**Task goal:** Only one stretch of the data below is wanted: the lines starting at the one with "exchange (λ now, buildLoadMessageHistory" and ending at the one with "linked c → answer_on", both included, given again exactly.

**Dataset excerpts:**
(** loading the history is an exchange too, apart from the lines it returns *)
Lemma history_exchange c :
  (loaded ← loadMessageHistory; mret (fst loaded)) c =
  with_alive (me ← gets Client.user; here ← gets currentRoom;
    match me, here with
    | Some u, Some r =>
        exchange (λ now, buildLoadMessageHistory now (User.username u) (Room.name r)) LOAD_MESSAGE_HISTORY
          "Failed to request history." "Connection lost while loading history."
          (λ r, accepted r "Load history failed." (mret ""))
    | _, _ => mret "No room to load history for."
    end) c.
Proof.
  clear writes. unfold loadMessageHistory, with_alive, exchange, accepted, mbind, SE_bind, gets, mret, SE_ret.
  destruct (isAlive c) as [[[]|] c1]; cbn [negb]; [|done..].
  destruct (Client.user c1) as [u|], (currentRoom c1) as [r|]; try done.
  destruct (Client.time_now c1) as [[now|] c2]; [|done]. destruct (buildLoadMessageHistory _ _ _) as [p|]; [|done].
  destruct (Client.sendPacket p c2) as [[[]|] c3]; cbn [negb]; [|done..].
  destruct (waitFor _ c3) as [[[q|]|] c4]; [|done..]. by destruct (_ =? _)%Z.
Qed.

(** what a request needs to be followed: its packet's type, and what a grant means *)
Ltac granted := first
  [ intros ?; apply required_type
  | let Hp := fresh in let Hs := fresh in intros Hp Hs; unfold follow; by rewrite Hs, Hp ].
Lemma perform_follows q c e c' p rest r :
  linked c → answer_on c (request_type q) r → member r →
  perform q c = (Ok e, c') → trace c' = trace c ++ Send p :: rest →
  Packet.type p = request_type q ∧ client_view c' = follow (client_view c) p r.
Proof using env writes.
  intros Hc Hr Hm Hrun Ht. pose proof (answer_type _ _ _ Hr) as Hrt.
  destruct q; cbn [perform request_type] in *; rewrite ?history_exchange in Hrun;
    unfold login, signUp, logout, updateProfile, Client.joinRoom, leaveRoom, sendMessage, Client.createRoom, inviteToRoom in Hrun;
    pose proof (with_alive_run _ _ _ _ _ _ Hrun Ht) as (n & Hrun');
    pose proof (linked_reads n c Hc) as Hc0; set (c0 := set_creads n c) in *;
    change (client_view c) with (client_view c0); change (trace c) with (trace c0) in Ht;
    match goal with H : answer_on c ?t r |- _ => change (answer_on c0 t r) in H end; clearbody c0; clear Hc Hrun c.
  1,2: (unfold mbind at 1, SE_bind at 1, gets in Hrun'; destruct (isLoggedIn c0); [not_sent Hrun' Ht|];
    eapply exchange_answered in Hrun' as (now & c1 & Hp & Hk & Hu & Hrm); [|done|exact Hr|by intros; apply signed_in_trace|exact Ht];
    rewrite <-(view_same c0 c1) by done; apply required_type in Hp; split; [done|];
    first [by eapply signed_in_follow; [left|congruence|..]|by eapply signed_in_follow; [right|congruence|..]]).
  - apply (logged_in_run _ _ _ _ _ _ _ Hrun') in Ht as Hk. destruct Hk as (u & Hk).
    eapply (accepted_view _ _ _ _ _ (λ _, _)); [done|exact Hr| |exact Hk|exact Ht|granted..|]; [by intros|].
    + intros c1 e' c2 Hu Hm' Hk'. apply (f_equal snd) in Hk'. cbn [snd] in Hk'. rewrite <-Hk'. clear. reflexivity.
  - apply (logged_in_run _ _ _ _ _ _ _ Hrun') in Ht as Hk. destruct Hk as (u & Hk).
    eapply exchange_answered in Hk as (now & c1 & Hp & Hk & Hu & Hrm); [|done|exact Hr| |exact Ht].
    2: { intros x y. unfold accepted. by repeat case_match. }
    rewrite <-(view_same c0 c1) by done. apply required_type in Hp. split; [done|]. unfold handlePacket in Hk. rewrite Hrt in Hk.
    unfold handleLogin, accepted in Hk. unfold follow. rewrite Hp.
    destruct (_ =? _)%Z; [|by injection Hk as _ <-]. cbn [negb].
    destruct (User.deserialize (Packet.message r)) as [u'|] eqn:Eu'; [|by injection Hk as _ <-].
    injection Hk as _ <-. unfold client_view, isLoggedIn. cbn. by rewrite (member_user r u' Hm Eu').
  - unfold mbind at 1, SE_bind at 1, gets in Hrun'. destruct (Client.user c0) as [u|] eqn:Eu; [|not_sent Hrun' Ht].
    destruct (is_empty name); [not_sent Hrun' Ht|].
    eapply (accepted_view _ _ _ _ _ (λ r, enter_room (Packet.room r) ;; mret "")); [done|exact Hr|done|exact Hrun'|exact Ht|granted..|].
    + intros c1 e' c2 Hu Hm' [= _ <-]. unfold client_view, isLoggedIn. cbn. rewrite Hu. f_equal.
      by destruct (String.eqb_spec (Packet.room r) "Lobby") as [->|].
  - unfold mbind at 1, SE_bind at 1, gets in Hrun'. destruct (Client.user c0) as [u|] eqn:Eu; [|not_sent Hrun' Ht].
    unfold mbind at 1, SE_bind at 1 in Hrun'. destruct (currentRoom c0) as [rm|]; [|not_sent Hrun' Ht].
    destruct (_ || _); [not_sent Hrun' Ht|].
    eapply (accepted_view _ _ _ _ _ (λ _, _)); [done|exact Hr| |exact Hrun'|exact Ht|granted..|]; [by intros|].
    + intros c1 e' c2 Hu Hm' [= _ <-]. unfold client_view, isLoggedIn. cbn. by rewrite Hu.
  - unfold mbind at 1, SE_bind at 1, gets in Hrun'. destruct (Client.user c0) as [u|] eqn:Eu; [|not_sent Hrun' Ht].
    destruct (is_empty body); [not_sent Hrun' Ht|].
    eapply (accepted_view _ _ _ _ _ (λ _, _)); [done|exact Hr| |exact Hrun'|exact Ht|granted..|]; [by intros|].
    + intros c1 e' c2 Hu Hm' [= _ <-]. by apply view_same.
  - apply (logged_in_run _ _ _ _ _ _ _ Hrun') in Ht as Hk. destruct Hk as (u & Hk).
    eapply (accepted_view _ _ _ _ _ (λ q, _ ;; _)); [done|exact Hr| |exact Hk|exact Ht|granted..|].
    + intros x y. unfold when, run_state, mbind, SE_bind, modify. destruct (negb _); [|done]. cbn [snd]. by case_match.
    + intros c1 e' c2 Hu Hm' Hk'. rewrite <-(view_same c0 c1) by done. unfold when in Hk'.
      destruct (negb _); injection Hk' as _ <-; [by case_match|done].
  - apply (logged_in_run _ _ _ _ _ _ _ Hrun') in Ht as Hk. destruct Hk as (u & Hk).
    unfold room_or_current, mbind, SE_bind, gets, mret, SE_ret in Hk.
    eapply (accepted_view _ _ _ _ _ (λ _, _)); [done|exact Hr| |exact Hk|exact Ht|granted..|]; [by intros|].
    + intros c1 e' c2 Hu Hm' [= _ <-]. by apply view_same.
  - unfold mbind at 1, SE_bind at 1, gets in Hrun'. destruct (Client.user c0) as [u|] eqn:Eu; [|not_sent Hrun' Ht].
    unfold mbind at 1, SE_bind at 1 in Hrun'. destruct (currentRoom c0) as [rm|]; [|not_sent Hrun' Ht].
    eapply (accepted_view _ _ _ _ _ (λ _, _)); [done|exact Hr| |exact Hrun'|exact Ht|granted..|]; [by intros|].
    + intros c1 e' c2 Hu Hm' [= _ <-]. by apply view_same.
Qed.
End client.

**Result of the exercise:**
        exchange (λ now, buildLoadMessageHistory now (User.username u) (Room.name r)) LOAD_MESSAGE_HISTORY
          "Failed to request history." "Connection lost while loading history."
          (λ r, accepted r "Load history failed." (mret ""))
    | _, _ => mret "No room to load history for."
    end) c.
Proof.
  clear writes. unfold loadMessageHistory, with_alive, exchange, accepted, mbind, SE_bind, gets, mret, SE_ret.
  destruct (isAlive c) as [[[]|] c1]; cbn [negb]; [|done..].
  destruct (Client.user c1) as [u|], (currentRoom c1) as [r|]; try done.
  destruct (Client.time_now c1) as [[now|] c2]; [|done]. destruct (buildLoadMessageHistory _ _ _) as [p|]; [|done].
  destruct (Client.sendPacket p c2) as [[[]|] c3]; cbn [negb]; [|done..].
  destruct (waitFor _ c3) as [[[q|]|] c4]; [|done..]. by destruct (_ =? _)%Z.
Qed.

(** what a request needs to be followed: its packet's type, and what a grant means *)
Ltac granted := first
  [ intros ?; apply required_type
  | let Hp := fresh in let Hs := fresh in intros Hp Hs; unfold follow; by rewrite Hs, Hp ].
Lemma perform_follows q c e c' p rest r :
  linked c → answer_on c (request_type q) r → member r →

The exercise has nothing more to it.